In My Dreams I Hold a Knife(85)



He spun from Caro. It was so claustrophobic in this basement. The walls were contracting, then retreating, like he was stuck inside a beating heart. He grabbed the whiskey bottle, upended it into his shot glass, took the shot, then again. He needed to feed the fire. The fire wasn’t weak.

“Mint, talk to me.” Caro rested a tentative hand on his arm, peering around his side to look at his face. “You’re scaring me.”

“Where’s Jessica?” he managed.

Caro frowned, casting an eye around the room. “I don’t know where anyone is. No one told me their plans, as usual. I invited Jess to get ready at the Kappa house, but she said she had something to do. I figured I’d find her here. But it’s almost time for the party to start. I don’t see her. Or Frankie, or Jack. Or Heather, for that matter. Where is everyone?”

“Fucking cowards,” Mint slurred. “Can’t stand by my side when I need them most.”

“Okay.” Caro pushed him upright against the wall. “Enough cryptic mumbling. What the hell is happening?”

“Is Jessica different to you?” Mint locked onto Caro’s face. “Is she a different person than she used to be? Does she still—” His voice cracked, and he hated himself for it, but he pushed forward. “Does she still want to date me?”

Caro would know. Caro was her best friend.

She looked hesitant. “I tried to talk about this earlier. Now’s probably not the best time.”

“Tell me,” he gritted out.

Caro sighed. “Fine. I thought it was ever since Christmas—” She shot him a look, waiting for some reaction, but when Mint didn’t deliver, she swallowed and pressed on. “But now that I think about it, it may have been going on longer. Jess is so distant. She sneaks around where I can’t… I mean, she’s really good at disappearing all the time, and then she acts like nothing’s wrong. She won’t tell me anything. I’m worried about her.” She looked off in the distance. “Maybe she doesn’t want to be friends anymore.”

Jessica had been sneaking around, even longer than since Christmas.
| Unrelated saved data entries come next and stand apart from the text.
Definition sb_agent_client_new (options : sb_agent_client_options) : result sb_agent_client :=
  '(origin, prefix) ← parse_server (ao_server options);
  let token := cstr (default [] (ao_token options)) in
  if bytes_eqb token [] then sb_fail SB_ERR_VALIDATION (bs "agent token is required")
  else if ao_timeout options <=? 0 then sb_fail SB_ERR_VALIDATION (bs "agent HTTP timeout must be positive")
  else Ok (mk_agent_client token (ao_timeout options) origin prefix false).

(** What a poll makes of an answer. *)
Definition config_of (etag : option bytes) (resp : sb_http_response) : result sb_agent_config_response :=
  let response_etag := default [] (sb_http_response_header resp "etag") in
  let rule_source := match default [] (sb_http_response_header resp "x-sb-easy-rule-source") with [] => bs "profile" | v => v end in
  if hx_status resp =? 304
  then Ok (mk_config_response false (match response_etag with [] => cstr (default [] etag) | v => v end) [] rule_source)
  else if negb (hx_status resp =? 200) then upstream_error (bs "agent config endpoint returned HTTP " ++ fmt_int (hx_status resp))
  else if bytes_eqb response_etag [] then upstream_error (bs "agent config response is missing ETag")
  else if negb (sbj_is_object (sbj_parse (hx_body resp))) then upstream_error (bs "agent config response must be a JSON object")
  else Ok (mk_config_response true response_etag (hx_body resp) rule_source).

Definition command_of (value : sbj) : result sb_agent_command :=
  match sbj_get (Some value) "id", sbj_get (Some value) "command" with
  | Some (SBJ_STRING id), Some (SBJ_STRING command) => Ok (mk_command (cstr id) (cstr command))
  | _, _ => upstream_error (bs "agent command has an invalid shape")
  end.

Fixpoint commands_of (values : list sbj) : result (list sb_agent_command) :=
  match values with
  | [] => Ok []
  | v :: values' => c ← command_of v; l ← commands_of values'; Ok (c :: l)
  end.

(** The count of a latency report; a float beyond 64 bits is undefined in C. *)
Definition updated_of (response : sbj) : result Z :=
  if negb (sbj_is_object (Some response))
  then upstream_error (bs "[json.exception.type_error.304] cannot use at() with " ++ sbj_type_name (Some response))
  else
    match sbj_get (Some response) "updated" with
    | None => upstream_error (bs "[json.exception.out_of_range.403] key 'updated' not found")
    | Some (SBJ_FLOAT f) => Ok (to_u64 (double_trunc f))
    | Some (SBJ_UINT u) => Ok u
    | Some (SBJ_INT i) => Ok (to_u64 i)
    | found => upstream_error (bs "[json.exception.type_error.302] type must be number, but is " ++ sbj_type_name found)
    end.

Section Client.
Context (env : client_env) (available : bool) {T P : Type}.

Abbreviation client := (sql T P).

Definition AGENT_USER_AGENT : bytes := bs "sb-easy-cpp-agent/" ++ ce_version env.

Definition agent_request (method : string) (url : bytes) (headers : list bytes) (body : option bytes) (timeout : Z) : sb_http_request :=
  mk_http_request (Some (bs method)) url headers (cstr <$> body) timeout AGENT_MAX_BODY 0 None (Some AGENT_USER_AGENT).

Definition send_request (req : sb_http_request) : client sb_http_response :=
  r ← attempt (sb_http_perform env req);
  pure (match r with
        | Ok resp => Ok resp
        | Err e => upstream_error (bs "agent HTTP request failed: " ++ sb_http_failure_reason env (Some (err_msg e)))
        end).
Lemma frame_read_config {T} path : frame (T := T) (read_config env path).
Proof.
  apply frame_bind; [|intros [|e|text]; done]. apply frame_bind; [intros s; unfold sys_open, sys_call, on_memory; by destruct (sys_errno _ _)|].
  intros [e|]; [done|]. apply frame_bind; [|done]. intros s. unfold sys_read, sys_call, on_memory. by destruct (sys_errno _ _).
Qed.

Lemma wp_get_clash (Q : sb_agent_clash -> conn sb_agent_clash (system K) -> Prop) E s : Q (db s) s -> wp get_clash Q E s.
Proof. done. Qed.

Lemma wp_set_clash c (Q : unit -> conn sb_agent_clash (system K) -> Prop) E s : Q tt (mk_conn c (mem s) (asked s)) -> wp (set_clash c) Q E s.
Proof. done. Qed.

Lemma sample_ok (s : conn sb_agent_clash (system K)) :
  clash_ok (db s) -> wp (sb_agent_clash_sample_telemetry env ch) (fun _ s' => clash_ok (db s')) (fun _ s' => clash_ok (db s')) s.
Proof.
  intros I. unfold sb_agent_clash_sample_telemetry. apply wp_bind, wp_get_clash, wp_bind, wp_bind.
  eapply wp_mono; [apply wp_frame, frame_read_config|..]; cbn beta; intros a s1 D1; rewrite <- D1 in I; [|done]. apply wp_ret.
  destruct (target_of _ _) as [t|]; [|by apply wp_ret]. apply wp_bind.
  eapply wp_mono; [apply wp_frame, frame_clash_request|..]; cbn beta; intros r s2 D2; rewrite <- D2 in I; [|done].
  destruct (negb _); [by apply wp_pure|]. apply wp_bind, wp_ask, wp_bind, wp_ask. apply wp_bind, wp_get_clash. cbn [db asked].
  assert (J : forall ns now, clash_ok (fst (sample_connections (db s2) ns now (cx_body r)))).
  { intros ns now. unfold sample_connections. destruct (ca_sample (db s2)) as [[[lu ld] lns]|];
      (match goal with |- context [update_domain_route_stats ?c ?n ?x] =>
         pose proof (update_stats_ok c n x ltac:(by destruct I)) as U; by destruct (update_domain_route_stats c n x) end). }
  specialize (J (ch_monotonic_ns ch (asked s2)) (ch_realtime ch (S (asked s2)))). destruct (sample_connections _ _ _ _) as [c' res].
  apply wp_bind, wp_set_clash, wp_pure. by destruct res.
Qed.
(** ** Examples *)

(** An agent of another service manager, whose reload fails. *)
Definition demo_env : agent_env unit :=
  mk_agent_env unit demo_sys (mk_process_env (fun _ argv _ => Ran (Exited (if bytes_eqb (default [] (argv !! 1%nat)) (bs "check") then 0 else 1)))
      (fun _ => None) (fun _ _ => inr (EOTHER 1)) (fun _ => StillRunning) (fun _ => inl NoStatus) (fun _ _ _ => Delivered) (fun _ => 0%nat))
    demo_clash_env (fun _ => None) (fun _ => 0) (fun _ => None) (fun _ => None).
Definition demo_setup : agent_setup :=
  mk_setup demo_conf (mk_identity (bs "https://panel.example") (bs "token") [] [] [] []) (bs "settings.json") (bs "sing-box") false
    [bs "systemctl"; bs "reload"] [bs "systemctl"; bs "restart"] true demo_agent.
Definition demo_runtime : agent_runtime :=
  mk_runtime (db demo_supervised) (sb_agent_clash_new (Some demo_conf)) (mk_options false None None None None) (Some (bs "W/6")) None None None default_telemetry
    (bs "profile") true false false.
Definition demo_device : conn agent_runtime (system unit) := mk_conn demo_runtime (mk_system demo_tree demo_tree [] tt) 0.
Definition demo_answer : sb_agent_config_response := mk_config_response true (bs "W/7") (bs "{}") (bs "profile").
Caro, the idiot, had all the clues in front of her and couldn’t piece them together.

“How long?” he asked, raw as an open wound. “How long has she been like that?”

“It’s got to be…I don’t know, a year at least.” Caro squeezed his arm. “I knew you’d want to help.”

His girlfriend had been cheating on him with a professor for an entire year. An entire year of humiliating him. The fire inside him surged.

“Yo, Prez.” Harris, the Phi Delt vice president, popped up between him and Caro, eyeing Mint cautiously. He must have heard about Trevor. “It’s time to crown the Sweetheart and kick off the party. Crowd’s insane upstairs. Probably our biggest year ever.”

“You’ll help, right, Mint?” Caro looked at him with pleading eyes. “She’ll listen to you. The seven of us have to stick together.”

That was a cruel joke. “Where would Jessica be, if you had to guess?”

“No idea. Maybe she never left her room? She’s been sleeping a lot since her dad…since Christmas.”

Harris tugged Mint forward. “Come on, you have to kick off the show. We couldn’t find our Sweetheart anywhere, so we’re going with the runner-up. It’s either that, or no Sweetheart, and I think the crowd would riot. You’re crowning Courtney Kennedy, by the way.”

Mint let Harris pull him through the crowd and up the stairs, far away from hopeful Caro. He felt the eyes on him, the whispers. But all he could think about was Jessica, what she’d done, this person he’d trusted, this girl who should have been grateful he’d chosen her. Harris led him to the room with the dance floor, where they’d set up a stage for the band. Peeking from behind the stage, Mint could see a mass of people waiting on the other side. Courtney and some other Chi O seniors stood in the middle of the crowd, Courtney’s smile wide, her eyes shining bright. The room hummed with anticipation. Did they all know? Not just that his family was ruined, but that Jessica had cheated? In an instant, all the faces in the crowd seemed to flip, and everywhere, they were jeering, pointing, laughing.

No. He shoved his hands over his eyes. Where was Jessica? She was supposed to be here so he could teach her a lesson, punish her and redeem himself. But she was denying him the chance, taking away his control, his only opportunity to be the humiliator, not the humiliated. He couldn’t walk out on that stage until he’d done it.

He needed to find her. Mint dropped his hands from his face and squared his shoulders, feeling the blaze of fury fall into a sense of order, purpose.

From the crowd, a camera flashed as someone took his picture.

“All right, time to shine,” Harris said, nudging him. “I’ll announce you as you walk up.”

“No, actually—” Mint forced himself to grin. “Why don’t you do the honors?”

Harris blinked. “Why?”

“Well, you know what happened earlier with Trevor. I might not be everyone’s favorite person right now.”

Harris nodded immediately, as if it was obvious. Mint hated him for it, but he sealed the deal, put the cherry on top.

“Besides, you’ve earned it. It’ll probably be you up there as president next year. Might as well get some practice.”